Print this span of the material below exactly: the line with "destruct (Hl (re_deps", the line with "- intros m e' H. apply G3", and every line between them, but nothing else.

*****

(* ===== verification/ConfigProofs.v ===== *)
(** What [salt config] promises: the packages a configuration selects, and the state of the host
    when it was applied. *)

From S2P Require Import Prelude Paths Toml Pkg Repo RepoOrder Tables StrataTables World Util Archive Conf Fetch Db Txn.
From S2P Require Import Deploy Cli Boot BootCmd Plan Graph PlanProofs ResolveProofs Install Preserve Atomic.
From S2P Require Import Atomic Observe InstallProofs TxnResult Config.

(** ** Selecting packages *)

Lemma length_filter_lt {A} (P Q : A -> Prop) `{!forall x, Decision (P x), !forall x, Decision (Q x)} l x :
  (forall y, Q y -> P y) -> x ∈ l -> P x -> ~ Q x -> (length (filter Q l) < length (filter P l))%nat.
Proof.
  intros HQP Hx HP HnQ. induction l as [|y l IH]; [by apply not_elem_of_nil in Hx|].
  assert (length (filter Q l) <= length (filter P l))%nat as Hle.
  { clear -HQP. induction l as [|y l IH]; [done|]. rewrite !filter_cons.
    destruct (decide (Q y)), (decide (P y)); cbn [length]; [lia|by exfalso; auto|lia|lia]. }
  rewrite !filter_cons. apply elem_of_cons in Hx as [<-|Hx].
  - rewrite decide_False by done. rewrite decide_True by done. cbn. lia.
  - specialize (IH Hx). destruct (decide (Q y)), (decide (P y)); cbn [length]; [lia|by exfalso; auto|lia|lia].
Qed.

Section select.
Context (idx : salt_repo_index) (pins : list (string * string)).

Definition cfg_succ (n : string) : list string :=
  match find_pinned idx n pins with inr e => re_deps e | inl _ => [] end.

(** Everything a package needs, itself included, can be had. *)
Definition complete (r : string) : Prop :=
  forall m, reach cfg_succ r m -> exists e, find_pinned idx m pins = inr e.

Lemma highest_release_in l : forall b e,
  foldl (fun best e => match best with
                       | Some b => if re_release b <? re_release e then Some e else best
                       | None => Some e
                       end) b l = Some e -> b = Some e \/ e ∈ l.
Proof.
  induction l as [|x l IH]; intros b e; cbn [foldl]; [by left|]. intros H.
  apply IH in H as [H|H]; [|right; by apply elem_of_cons; right].
  destruct b as [b|]; [destruct (re_release b <? re_release x)|]; [|by left|];
    injection H as <-; right; by apply elem_of_cons; left.
Qed.

Lemma find_pinned_name n e : find_pinned idx n pins = inr e -> re_name e = n /\ e ∈ ri_items idx.
Proof.
  unfold find_pinned. destruct (smap_get n pins) as [pin|].
  - destruct (split_pin pin) as [ver rel]. destruct (highest_release _) as [e'|] eqn:E; [|done].
    intros [= <-]. apply highest_release_in in E as [?|[Ha He]%list_elem_of_filter]; [done|].
    unfold pin_allows in Ha. apply andb_true_iff in Ha as [Ha _].
    apply andb_true_iff in Ha as [Hn%bool_decide_eq_true _]. done.
  - destruct (salt_repo_index_find idx n) as [e'|] eqn:E; [|done]. intros [= <-].
    by apply find_in in E as [??].
Qed.

(** How many names of the index are not chosen yet. *)
Definition missing (d : selection) : nat :=
  length (filter (fun x => smap_get x d = None) (map re_name (ri_items idx))).

Lemma missing_put d n e : find_pinned idx n pins = inr e -> smap_get n d = None ->
  (missing (smap_put n e d) < missing d)%nat.
Proof.
  intros [Hn He]%find_pinned_name Hd. apply length_filter_lt with (x := n).
  - intros y. rewrite smap_get_put. by case_bool_decide.
  - rewrite <- Hn. by apply list_elem_of_fmap_2.
  - done.
  - rewrite smap_get_put, bool_decide_true by done. done.
Qed.

(** What a visit of [roots] does. *)
Record grows (roots : list string) (st st' : selection * list string) (ps : list string) : Prop := {
  gr_problems : st'.2 = st.2 ++ ps;
  gr_old : forall m e, smap_get m st.1 = Some e -> smap_get m st'.1 = Some e;
  gr_new : forall m e, smap_get m st'.1 = Some e -> smap_get m st.1 = Some e \/
    (find_pinned idx m pins = inr e /\ exists r, r ∈ roots /\ reach cfg_succ r m);
  gr_closed : ps = [] -> (forall r, r ∈ roots -> is_Some (smap_get r st'.1)) /\
    forall m e, smap_get m st'.1 = Some e -> smap_get m st.1 = None ->
      forall d, d ∈ re_deps e -> is_Some (smap_get d st'.1);
  gr_fine : (forall r, r ∈ roots -> complete r) -> ps = [];
  gr_sorted : smap_sorted st.1 -> smap_sorted st'.1
}.

Lemma grows_missing roots st st' ps : grows roots st st' ps -> (missing st'.1 <= missing st.1)%nat.
Proof.
  intros [_ Ho _ _ _ _]. unfold missing. induction (map re_name (ri_items idx)) as [|x l IH]; [done|].
  rewrite !filter_cons. destruct (smap_get x st.1) as [e|] eqn:E.
  - rewrite (Ho _ _ E), !decide_False by done. done.
  - rewrite (decide_True _ _ (eq_refl None)). destruct (decide _); cbn [length]; lia.
Qed.

Lemma grows_nil st : grows [] st st [].
Proof.
  split; try done; [by rewrite app_nil_r|auto|]. intros _. split; [by intros r ?%not_elem_of_nil|].
  intros m e H H'. by rewrite H in H'.
Qed.

Lemma grows_cons r l a b c p q : grows [r] a b p -> grows l b c q -> grows (r :: l) a c (p ++ q).
Proof.
  intros [P1 O1 N1 C1 F1 S1] [P2 O2 N2 C2 F2 S2]. split.
  - by rewrite P2, P1, <- app_assoc.
  - auto.
  - intros m e H. apply N2 in H as [H|(Hf & x & Hx & Hr)].
    + apply N1 in H as [H|(Hf & x & ->%list_elem_of_singleton & Hr)]; [by left|]. right. set_solver.
    + right. set_solver.
  - intros [-> ->]%app_eq_nil. destruct (C1 eq_refl) as [R1 D1], (C2 eq_refl) as [R2 D2].
    assert (forall x, is_Some (smap_get x b.1) -> is_Some (smap_get x c.1)) as Hup by (intros x [e He]; eauto).
    split.
    + intros x [->|Hx]%elem_of_cons; [apply Hup, R1; set_solver|by apply R2].
    + intros m e Hm Ha d Hd. destruct (smap_get m b.1) as [e'|] eqn:Eb; [|by eapply D2].
      apply Hup. rewrite (O2 _ _ Eb) in Hm. injection Hm as ->. by eapply D1.
  - intros H. rewrite F1, F2 by set_solver. done.
  - auto.
Qed.

Lemma resolve_cfg_grows f : forall n w st, (missing st.1 < f)%nat ->
  exists ps, grows [n] st (resolve_cfg idx pins f n w st) ps.
Proof.
  induction f as [|f IH]; intros n w [D P] Hf; [lia|]. cbn [resolve_cfg fst snd] in *.
  destruct (smap_get n D) as [e|] eqn:En.
  { exists []. split; cbn [fst snd]; try done; [by rewrite app_nil_r|auto|]. intros _. split.
    - intros r ->%list_elem_of_singleton. eauto.
    - intros m e' H H'. by rewrite H in H'. }
  destruct (find_pinned idx n pins) as [why|e] eqn:Ep.
  { eexists. split; cbn [fst snd]; try done; [auto|]. intros H.
    destruct (H n) with (m := n) as [e He]; [set_solver|constructor|]. by rewrite Ep in He. }
  assert (forall l st, (missing st.1 < f)%nat ->
    exists ps, grows l st (foldl (fun st dep => resolve_cfg idx pins f dep n st) st l) ps) as Hl.
  { induction l as [|x l IHl]; intros s Hs; cbn [foldl]; [exists []; apply grows_nil|].
    destruct (IH x n s Hs) as [p Hp].
    destruct (IHl (resolve_cfg idx pins f x n s)) as [q Hq]; [pose proof (grows_missing _ _ _ _ Hp); lia|].
    exists (p ++ q). by eapply grows_cons. }
  destruct (Hl (re_deps e) (smap_put n e D, P)) as [ps [G1 G2 G3 G4 G5 G6]].
  { cbn [fst]. pose proof (missing_put D n e Ep En). lia. }
  cbn [fst snd] in *. set (st' := foldl _ _ _) in *. exists ps.
  assert (smap_get n st'.1 = Some e) as Hn.
  { apply G2. by rewrite smap_get_put, bool_decide_true. }
  assert (forall d m, d ∈ re_deps e -> reach cfg_succ d m -> reach cfg_succ n m) as Hreach.
  { intros d m Hd. apply reach_step. unfold cfg_succ. by rewrite Ep. }
  split; cbn [fst snd]; [done|..].
  - intros m e' H. apply G2. rewrite smap_get_put, bool_decide_false; [done|]. intros ->. congruence.
  - intros m e' H. apply G3 in H as [H|(Hm & d & Hd & Hr)].
    + rewrite smap_get_put in H. case_bool_decide as E; [|by left]. subst m. injection H as <-.
      right. split; [done|]. exists n. split; [set_solver|constructor].
    + right. split; [done|]. exists n. split; [set_solver|by eapply Hreach].
  - intros ->. destruct (G4 eq_refl) as [Hd Hc]. split.
    + intros r ->%list_elem_of_singleton. eauto.
    + intros m e' H HD d. destruct (decide (m = n)) as [->|Hne].
      * rewrite Hn in H. injection H as <-. apply Hd.
      * apply (Hc m e' H). by rewrite smap_get_put, bool_decide_false.
  - intros H. apply G5. intros d Hd m Hm. apply (H n); [set_solver|]. by eapply Hreach.
  - intros Hs. by apply G6, smap_put_sorted.
Qed.

(** The selection of one package: what it needs if that is complete, and otherwise problems. *)
Lemma resolve_root_spec r :
  ((resolve_root idx pins r).2 = [] <-> complete r) /\
  ((resolve_root idx pins r).2 = [] -> smap_sorted (resolve_root idx pins r).1 /\
    forall n e, smap_get n (resolve_root idx pins r).1 = Some e <->
      find_pinned idx n pins = inr e /\ reach cfg_succ r n).
Proof.
  unfold resolve_root. destruct (resolve_cfg_grows (resolve_cfg_fuel idx) r "" ([], [])) as [ps G].
  { eapply Nat.le_lt_trans; [apply length_filter|]. unfold resolve_cfg_fuel. rewrite length_map. lia. }
  set (st' := resolve_cfg _ _ _ _ _ _) in *. destruct G as [G1 _ G3 G4 G5 G6]. cbn [fst snd app] in *.
  rewrite G1. assert (ps = [] -> forall x m, reach cfg_succ x m -> is_Some (smap_get x st'.1) ->
    is_Some (smap_get m st'.1)) as Hcl.
  { intros Hps x m Hr. induction Hr as [x|x y z Hy Hr IH]; [done|]. intros [e He]. apply IH.
    pose proof He as Hp. apply G3 in Hp as [?|[Hp _]]; [done|].
    unfold cfg_succ in Hy. rewrite Hp in Hy. by eapply (proj2 (G4 Hps) x e). }
  assert (ps = [] -> forall m, reach cfg_succ r m -> exists e, smap_get m st'.1 = Some e /\ find_pinned idx m pins = inr e) as Hall.
  { intros Hps m Hr. destruct (Hcl Hps r m Hr) as [e He]; [apply (proj1 (G4 Hps)); set_solver|].
    exists e. split; [done|]. by apply G3 in He as [?|[??]]. }
  split.
  - split.
    + intros Hps m Hr. destruct (Hall Hps m Hr) as (e & _ & He). eauto.
    + intros Hc. apply G5. intros x ->%list_elem_of_singleton. done.
  - intros Hps. split; [apply G6; constructor|]. intros n e. split.
    + intros H. by apply G3 in H as [?|(? & ? & ->%list_elem_of_singleton & ?)].
    + intros [Hp Hr]. destruct (Hall Hps n Hr) as (e' & He & Hp'). congruence.
Qed.

Lemma smap_insert_all_get {V} (sub m : list (string * V)) n :
  smap_get n (smap_insert_all sub m) =
  match smap_get n m with Some v => Some v | None => smap_get n sub end.
Proof.
  unfold smap_insert_all. revert m. induction sub as [|[k v] sub IH]; intros m; cbn [foldl smap_get fst snd].
  - by destruct (smap_get n m).
  - rewrite IH. destruct (smap_get k m) as [v'|] eqn:Ek.
    + destruct (smap_get n m) eqn:En; [done|]. rewrite bool_decide_false; [done|]. congruence.
    + rewrite smap_get_put. case_bool_decide as E; [subst|done]. by rewrite Ek.
Qed.

Lemma smap_insert_all_sorted {V} (sub m : list (string * V)) :
  smap_sorted m -> smap_sorted (smap_insert_all sub m).
Proof.
  unfold smap_insert_all. revert m. induction sub as [|[k v] sub IH]; intros m Hm; cbn [foldl fst snd]; [done|].
  apply IH. destruct (smap_get k m); [done|]. by apply smap_put_sorted.
Qed.

(** [n] belongs to the declared set: a complete declared package needs it. *)
Definition declared (roots : list string) (n : string) : Prop :=
  exists r, r ∈ roots /\ complete r /\ reach cfg_succ r n.

Lemma resolve_roots_spec skip roots : forall d ps all,
  (forall n e, smap_get n d = Some e -> find_pinned idx n pins = inr e) -> smap_sorted d ->
  let '(d', _, all') := resolve_roots idx pins skip roots d ps all in
  smap_sorted d' /\
  (forall n e, smap_get n d' = Some e <->
     smap_get n d = Some e \/ (find_pinned idx n pins = inr e /\ declared roots n)) /\
  (all' = true <-> all = true /\ (skip = true \/ forall r, r ∈ roots -> complete r)).
Proof.
  induction roots as [|r roots IH]; intros d ps all Hd Hs; cbn [resolve_roots].
  - split; [done|]. split.
    + intros n e. split; [by left|]. intros [?|(_ & r & Hr & _)]; [done|by apply not_elem_of_nil in Hr].
    + split; [intros ->; split; [done|]; right; by intros r ?%not_elem_of_nil|by intros [? _]].
  - destruct (resolve_root_spec r) as [Hc Hsub].
    destruct (resolve_root idx pins r) as [sub [|p q]]; cbn [fst snd] in *.
    + destruct (Hsub eq_refl) as [_ Hg].
      assert (complete r) as Hr by (by apply Hc).
      specialize (IH (smap_insert_all sub d) ps all).
      destruct (resolve_roots _ _ _ _ _ _ _) as [[d' ps'] all'].
      destruct IH as (Hs' & Hg' & Ha'); [|by apply smap_insert_all_sorted|].
      { intros n e. rewrite smap_insert_all_get. destruct (smap_get n d) eqn:En; [intros [= <-]; auto|].
        by intros [? _]%Hg. }
      split; [done|]. split.
      * intros n e. rewrite Hg', smap_insert_all_get. destruct (smap_get n d) as [e0|] eqn:En.
        -- apply Hd in En. split; [intros [H|[H H']]; [by left|left; congruence]|].
           intros [H|[H H']]; [by left|left; congruence].
        -- rewrite Hg. split; [intros [[H H']|[H (x & ? & ? & ?)]]|intros [?|[H (x & Hx & ? & ?)]]].
           ++ right. split; [done|]. exists r. set_solver.
           ++ right. split; [done|]. exists x. set_solver.
           ++ done.
           ++ apply elem_of_cons in Hx as [->|Hx]; [by left|]. right. split; [done|]. by exists x.
      * rewrite Ha'. split; (intros [? [?|H]]; split; [done|by left|done|]); right; set_solver.
    + assert (~ complete r) as Hr by (intros H%Hc; done).
      specialize (IH d (ps ++ p :: q) (skip && all) Hd Hs).
      destruct (resolve_roots _ _ _ _ _ _ _) as [[d' ps'] all']. destruct IH as (Hs' & Hg' & Ha').
      split; [done|]. split.
      * intros n e. rewrite Hg'. split; (intros [?|[H (x & Hx & ? & ?)]]; [by left|]);
          right; (split; [done|]); [exists x; set_solver|].
        apply elem_of_cons in Hx as [->|Hx]; [done|]. by exists x.
      * rewrite Ha', andb_true_iff. split.
        -- intros [[-> ->] _]. split; [done|by left].
        -- intros [-> [->|H]]; [split; [done|by left]|]. exfalso. apply Hr, H. set_solver.
Qed.
End select.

*****

Exercise answer:
  destruct (Hl (re_deps e) (smap_put n e D, P)) as [ps [G1 G2 G3 G4 G5 G6]].
  { cbn [fst]. pose proof (missing_put D n e Ep En). lia. }
  cbn [fst snd] in *. set (st' := foldl _ _ _) in *. exists ps.
  assert (smap_get n st'.1 = Some e) as Hn.
  { apply G2. by rewrite smap_get_put, bool_decide_true. }
  assert (forall d m, d ∈ re_deps e -> reach cfg_succ d m -> reach cfg_succ n m) as Hreach.
  { intros d m Hd. apply reach_step. unfold cfg_succ. by rewrite Ep. }
  split; cbn [fst snd]; [done|..].
  - intros m e' H. apply G2. rewrite smap_get_put, bool_decide_false; [done|]. intros ->. congruence.
  - intros m e' H. apply G3 in H as [H|(Hm & d & Hd & Hr)].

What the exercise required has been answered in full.